**DIRECTIONS FOR THIS TASK**
In the entries that follow, which lines hold the string "leaves"? List them.

**PROVIDED RECORDS**
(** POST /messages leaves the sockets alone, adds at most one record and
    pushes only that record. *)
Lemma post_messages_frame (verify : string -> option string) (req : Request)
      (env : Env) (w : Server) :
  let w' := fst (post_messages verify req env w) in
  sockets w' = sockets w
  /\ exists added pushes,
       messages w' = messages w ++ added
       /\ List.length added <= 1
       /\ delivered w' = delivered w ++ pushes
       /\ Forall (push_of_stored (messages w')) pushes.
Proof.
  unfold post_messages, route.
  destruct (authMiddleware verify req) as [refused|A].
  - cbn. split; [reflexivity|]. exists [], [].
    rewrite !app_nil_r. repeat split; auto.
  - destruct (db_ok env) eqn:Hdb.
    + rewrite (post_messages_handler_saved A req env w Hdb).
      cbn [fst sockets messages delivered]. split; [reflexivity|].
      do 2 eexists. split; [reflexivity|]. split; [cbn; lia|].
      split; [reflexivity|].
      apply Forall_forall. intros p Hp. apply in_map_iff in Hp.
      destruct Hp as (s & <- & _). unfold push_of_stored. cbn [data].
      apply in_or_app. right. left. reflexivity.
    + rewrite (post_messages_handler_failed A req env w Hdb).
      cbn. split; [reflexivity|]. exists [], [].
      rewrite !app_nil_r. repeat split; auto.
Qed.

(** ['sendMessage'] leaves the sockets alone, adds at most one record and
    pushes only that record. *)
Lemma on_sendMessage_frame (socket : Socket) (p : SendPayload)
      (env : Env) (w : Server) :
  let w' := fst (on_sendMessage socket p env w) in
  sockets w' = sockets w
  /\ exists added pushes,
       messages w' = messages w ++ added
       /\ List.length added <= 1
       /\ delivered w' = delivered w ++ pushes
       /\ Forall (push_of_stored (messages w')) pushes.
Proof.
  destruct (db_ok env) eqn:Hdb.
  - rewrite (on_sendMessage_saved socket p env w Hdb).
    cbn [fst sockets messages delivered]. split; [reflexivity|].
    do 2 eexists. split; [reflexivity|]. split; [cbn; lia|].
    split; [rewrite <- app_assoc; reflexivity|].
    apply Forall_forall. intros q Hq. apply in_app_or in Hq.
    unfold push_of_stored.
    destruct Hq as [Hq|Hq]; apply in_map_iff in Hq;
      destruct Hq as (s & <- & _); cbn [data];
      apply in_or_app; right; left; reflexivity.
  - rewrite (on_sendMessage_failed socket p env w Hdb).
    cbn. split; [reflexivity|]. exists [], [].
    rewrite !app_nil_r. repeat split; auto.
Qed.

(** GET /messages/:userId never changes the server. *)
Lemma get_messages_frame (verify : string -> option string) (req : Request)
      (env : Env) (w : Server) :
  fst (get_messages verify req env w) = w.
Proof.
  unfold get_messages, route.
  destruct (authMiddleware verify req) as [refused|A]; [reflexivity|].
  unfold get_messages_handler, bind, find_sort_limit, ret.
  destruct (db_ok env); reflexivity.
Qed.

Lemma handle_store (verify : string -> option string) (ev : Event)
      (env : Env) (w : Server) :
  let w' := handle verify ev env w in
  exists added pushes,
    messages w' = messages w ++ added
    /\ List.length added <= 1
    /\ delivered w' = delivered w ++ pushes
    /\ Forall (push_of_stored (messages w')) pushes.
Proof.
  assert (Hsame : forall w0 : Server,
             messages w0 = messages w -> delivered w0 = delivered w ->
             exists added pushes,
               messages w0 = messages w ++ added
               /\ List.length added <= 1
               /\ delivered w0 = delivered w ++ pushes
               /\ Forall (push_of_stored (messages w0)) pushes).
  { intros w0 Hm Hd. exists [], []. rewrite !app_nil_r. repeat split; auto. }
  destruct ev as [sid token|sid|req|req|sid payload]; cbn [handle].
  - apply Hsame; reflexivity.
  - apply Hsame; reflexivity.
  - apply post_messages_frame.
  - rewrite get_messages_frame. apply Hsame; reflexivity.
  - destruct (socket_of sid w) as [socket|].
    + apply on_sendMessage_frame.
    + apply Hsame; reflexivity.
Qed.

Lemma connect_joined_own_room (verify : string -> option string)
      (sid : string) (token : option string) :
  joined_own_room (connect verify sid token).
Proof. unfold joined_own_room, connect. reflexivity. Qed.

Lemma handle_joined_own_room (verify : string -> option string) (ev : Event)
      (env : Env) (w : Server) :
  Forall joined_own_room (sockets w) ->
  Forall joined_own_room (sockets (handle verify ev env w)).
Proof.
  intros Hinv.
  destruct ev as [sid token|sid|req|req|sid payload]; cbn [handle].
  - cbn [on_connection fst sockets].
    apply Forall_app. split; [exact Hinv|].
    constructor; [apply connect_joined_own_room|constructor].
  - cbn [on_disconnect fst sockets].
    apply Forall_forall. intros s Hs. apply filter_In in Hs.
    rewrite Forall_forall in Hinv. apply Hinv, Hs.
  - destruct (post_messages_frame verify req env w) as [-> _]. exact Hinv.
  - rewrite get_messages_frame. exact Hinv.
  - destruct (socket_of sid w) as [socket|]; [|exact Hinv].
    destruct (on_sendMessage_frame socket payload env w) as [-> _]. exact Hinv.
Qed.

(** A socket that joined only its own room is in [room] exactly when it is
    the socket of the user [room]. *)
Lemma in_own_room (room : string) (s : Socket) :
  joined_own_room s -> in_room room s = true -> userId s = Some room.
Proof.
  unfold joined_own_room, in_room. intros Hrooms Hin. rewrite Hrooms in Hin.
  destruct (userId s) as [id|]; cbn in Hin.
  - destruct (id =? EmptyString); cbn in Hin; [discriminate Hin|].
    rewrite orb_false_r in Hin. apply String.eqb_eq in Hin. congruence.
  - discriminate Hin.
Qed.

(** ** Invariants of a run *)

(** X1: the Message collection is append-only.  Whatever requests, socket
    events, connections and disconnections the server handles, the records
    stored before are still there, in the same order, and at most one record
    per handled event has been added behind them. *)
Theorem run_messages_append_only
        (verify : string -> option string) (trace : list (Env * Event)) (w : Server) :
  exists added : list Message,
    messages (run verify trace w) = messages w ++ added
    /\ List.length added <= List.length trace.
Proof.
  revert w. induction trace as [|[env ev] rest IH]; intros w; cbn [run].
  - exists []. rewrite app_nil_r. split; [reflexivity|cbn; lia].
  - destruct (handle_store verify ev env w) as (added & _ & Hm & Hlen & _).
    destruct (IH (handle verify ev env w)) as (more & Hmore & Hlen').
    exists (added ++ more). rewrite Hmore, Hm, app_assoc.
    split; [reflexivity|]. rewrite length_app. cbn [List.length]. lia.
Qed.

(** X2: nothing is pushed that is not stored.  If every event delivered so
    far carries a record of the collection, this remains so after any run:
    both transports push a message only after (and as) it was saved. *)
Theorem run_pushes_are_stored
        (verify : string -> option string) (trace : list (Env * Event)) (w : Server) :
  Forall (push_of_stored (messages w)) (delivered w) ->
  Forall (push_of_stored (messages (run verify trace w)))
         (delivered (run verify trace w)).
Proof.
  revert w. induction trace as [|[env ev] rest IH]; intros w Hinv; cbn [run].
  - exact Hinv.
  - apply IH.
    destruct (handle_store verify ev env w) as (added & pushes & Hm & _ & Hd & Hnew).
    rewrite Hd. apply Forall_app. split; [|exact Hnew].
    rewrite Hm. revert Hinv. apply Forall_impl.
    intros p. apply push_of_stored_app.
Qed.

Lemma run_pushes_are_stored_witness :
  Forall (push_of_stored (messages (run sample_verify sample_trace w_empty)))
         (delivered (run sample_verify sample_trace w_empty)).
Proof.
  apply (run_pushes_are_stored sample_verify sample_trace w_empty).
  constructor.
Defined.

**SOLUTION TO THE PROBLEM**
(** POST /messages leaves the sockets alone, adds at most one record and
(** ['sendMessage'] leaves the sockets alone, adds at most one record and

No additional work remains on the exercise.